Segment Start: Record extracts

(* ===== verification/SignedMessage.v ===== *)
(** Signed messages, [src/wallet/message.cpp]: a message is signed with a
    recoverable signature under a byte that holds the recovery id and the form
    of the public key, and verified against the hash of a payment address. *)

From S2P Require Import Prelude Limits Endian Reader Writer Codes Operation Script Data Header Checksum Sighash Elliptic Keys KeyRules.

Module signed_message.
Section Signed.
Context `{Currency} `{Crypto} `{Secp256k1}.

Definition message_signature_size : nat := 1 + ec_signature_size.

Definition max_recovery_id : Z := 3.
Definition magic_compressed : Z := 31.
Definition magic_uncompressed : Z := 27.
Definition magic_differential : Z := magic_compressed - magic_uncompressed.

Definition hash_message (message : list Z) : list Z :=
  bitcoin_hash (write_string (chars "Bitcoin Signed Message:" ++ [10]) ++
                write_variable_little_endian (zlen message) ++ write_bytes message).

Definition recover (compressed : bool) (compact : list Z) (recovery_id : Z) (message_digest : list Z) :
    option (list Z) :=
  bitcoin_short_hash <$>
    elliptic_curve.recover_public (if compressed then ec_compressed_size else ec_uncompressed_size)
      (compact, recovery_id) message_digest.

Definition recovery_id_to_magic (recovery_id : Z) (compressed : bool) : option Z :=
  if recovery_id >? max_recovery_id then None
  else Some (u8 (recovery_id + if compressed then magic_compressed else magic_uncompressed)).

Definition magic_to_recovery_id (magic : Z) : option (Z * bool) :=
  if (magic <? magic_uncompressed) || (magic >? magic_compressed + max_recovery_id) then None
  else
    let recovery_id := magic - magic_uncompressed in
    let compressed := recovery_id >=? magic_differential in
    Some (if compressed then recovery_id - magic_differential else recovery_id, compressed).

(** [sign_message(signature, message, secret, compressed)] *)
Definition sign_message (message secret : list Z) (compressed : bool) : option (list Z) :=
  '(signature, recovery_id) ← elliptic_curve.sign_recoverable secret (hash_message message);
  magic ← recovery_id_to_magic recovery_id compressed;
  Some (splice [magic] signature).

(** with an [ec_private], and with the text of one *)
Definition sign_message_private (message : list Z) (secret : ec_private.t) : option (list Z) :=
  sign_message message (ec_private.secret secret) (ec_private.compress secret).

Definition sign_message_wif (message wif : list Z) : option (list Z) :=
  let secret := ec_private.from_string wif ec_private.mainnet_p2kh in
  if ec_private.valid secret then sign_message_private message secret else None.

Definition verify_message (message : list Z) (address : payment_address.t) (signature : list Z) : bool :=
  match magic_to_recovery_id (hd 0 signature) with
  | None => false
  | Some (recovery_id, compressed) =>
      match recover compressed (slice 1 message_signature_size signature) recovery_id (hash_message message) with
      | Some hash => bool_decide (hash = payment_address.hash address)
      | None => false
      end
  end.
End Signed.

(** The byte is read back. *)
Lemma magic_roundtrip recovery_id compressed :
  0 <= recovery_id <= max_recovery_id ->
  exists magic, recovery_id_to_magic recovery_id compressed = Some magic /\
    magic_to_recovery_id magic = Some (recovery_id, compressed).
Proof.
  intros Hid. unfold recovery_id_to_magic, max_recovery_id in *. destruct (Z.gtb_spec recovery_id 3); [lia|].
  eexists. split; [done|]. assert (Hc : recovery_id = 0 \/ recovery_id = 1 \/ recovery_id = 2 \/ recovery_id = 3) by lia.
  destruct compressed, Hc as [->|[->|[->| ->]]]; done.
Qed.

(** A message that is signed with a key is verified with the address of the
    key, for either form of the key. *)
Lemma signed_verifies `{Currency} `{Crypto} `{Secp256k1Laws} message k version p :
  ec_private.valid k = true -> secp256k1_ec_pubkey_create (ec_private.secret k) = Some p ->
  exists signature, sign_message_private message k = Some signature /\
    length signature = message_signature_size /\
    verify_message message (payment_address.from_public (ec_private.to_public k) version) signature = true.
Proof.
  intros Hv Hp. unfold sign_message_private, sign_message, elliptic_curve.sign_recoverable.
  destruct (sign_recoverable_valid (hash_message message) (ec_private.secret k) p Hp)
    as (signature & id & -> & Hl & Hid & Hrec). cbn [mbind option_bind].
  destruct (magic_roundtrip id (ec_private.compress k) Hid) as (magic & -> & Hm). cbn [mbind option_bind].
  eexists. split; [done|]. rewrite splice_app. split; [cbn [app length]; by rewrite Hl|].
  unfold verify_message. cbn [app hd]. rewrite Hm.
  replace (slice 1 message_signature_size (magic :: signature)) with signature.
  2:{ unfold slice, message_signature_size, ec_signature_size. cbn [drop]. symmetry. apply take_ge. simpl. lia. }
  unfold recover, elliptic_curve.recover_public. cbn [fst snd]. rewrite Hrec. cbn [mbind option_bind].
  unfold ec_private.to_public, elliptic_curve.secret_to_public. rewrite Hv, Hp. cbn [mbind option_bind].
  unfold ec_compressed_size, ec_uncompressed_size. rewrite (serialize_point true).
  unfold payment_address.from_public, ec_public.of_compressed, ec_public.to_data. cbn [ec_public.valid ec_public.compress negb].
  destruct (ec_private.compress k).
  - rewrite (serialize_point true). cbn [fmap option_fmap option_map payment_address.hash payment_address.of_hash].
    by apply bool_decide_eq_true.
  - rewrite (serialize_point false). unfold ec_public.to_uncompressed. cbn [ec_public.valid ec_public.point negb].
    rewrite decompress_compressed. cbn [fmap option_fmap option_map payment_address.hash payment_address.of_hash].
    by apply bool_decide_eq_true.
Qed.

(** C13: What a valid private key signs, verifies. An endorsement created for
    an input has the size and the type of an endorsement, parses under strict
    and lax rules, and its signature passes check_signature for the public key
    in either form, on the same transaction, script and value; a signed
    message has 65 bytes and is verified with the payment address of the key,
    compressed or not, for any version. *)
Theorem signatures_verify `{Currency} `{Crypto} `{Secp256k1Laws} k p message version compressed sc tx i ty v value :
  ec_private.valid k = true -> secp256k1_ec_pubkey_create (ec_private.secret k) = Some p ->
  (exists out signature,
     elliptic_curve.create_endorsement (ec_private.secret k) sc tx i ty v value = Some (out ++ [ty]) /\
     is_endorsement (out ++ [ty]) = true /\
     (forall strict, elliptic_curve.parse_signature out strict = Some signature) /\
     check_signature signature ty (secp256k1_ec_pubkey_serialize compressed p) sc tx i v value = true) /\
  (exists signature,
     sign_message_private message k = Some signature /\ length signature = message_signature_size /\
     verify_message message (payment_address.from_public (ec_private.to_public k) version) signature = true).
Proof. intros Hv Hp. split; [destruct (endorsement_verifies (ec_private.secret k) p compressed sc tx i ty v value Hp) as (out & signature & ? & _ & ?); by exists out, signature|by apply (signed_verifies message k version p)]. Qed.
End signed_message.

Segment End: Record extracts

_What you will do_
Starting at the line that has "End Signed." and ending at the line that has "intros Hid. unfold", please write out the lines above exactly, leaving out all others.

_Result of the task_
End Signed.

(** The byte is read back. *)
Lemma magic_roundtrip recovery_id compressed :
  0 <= recovery_id <= max_recovery_id ->
  exists magic, recovery_id_to_magic recovery_id compressed = Some magic /\
    magic_to_recovery_id magic = Some (recovery_id, compressed).
Proof.
  intros Hid. unfold recovery_id_to_magic, max_recovery_id in *. destruct (Z.gtb_spec recovery_id 3); [lia|].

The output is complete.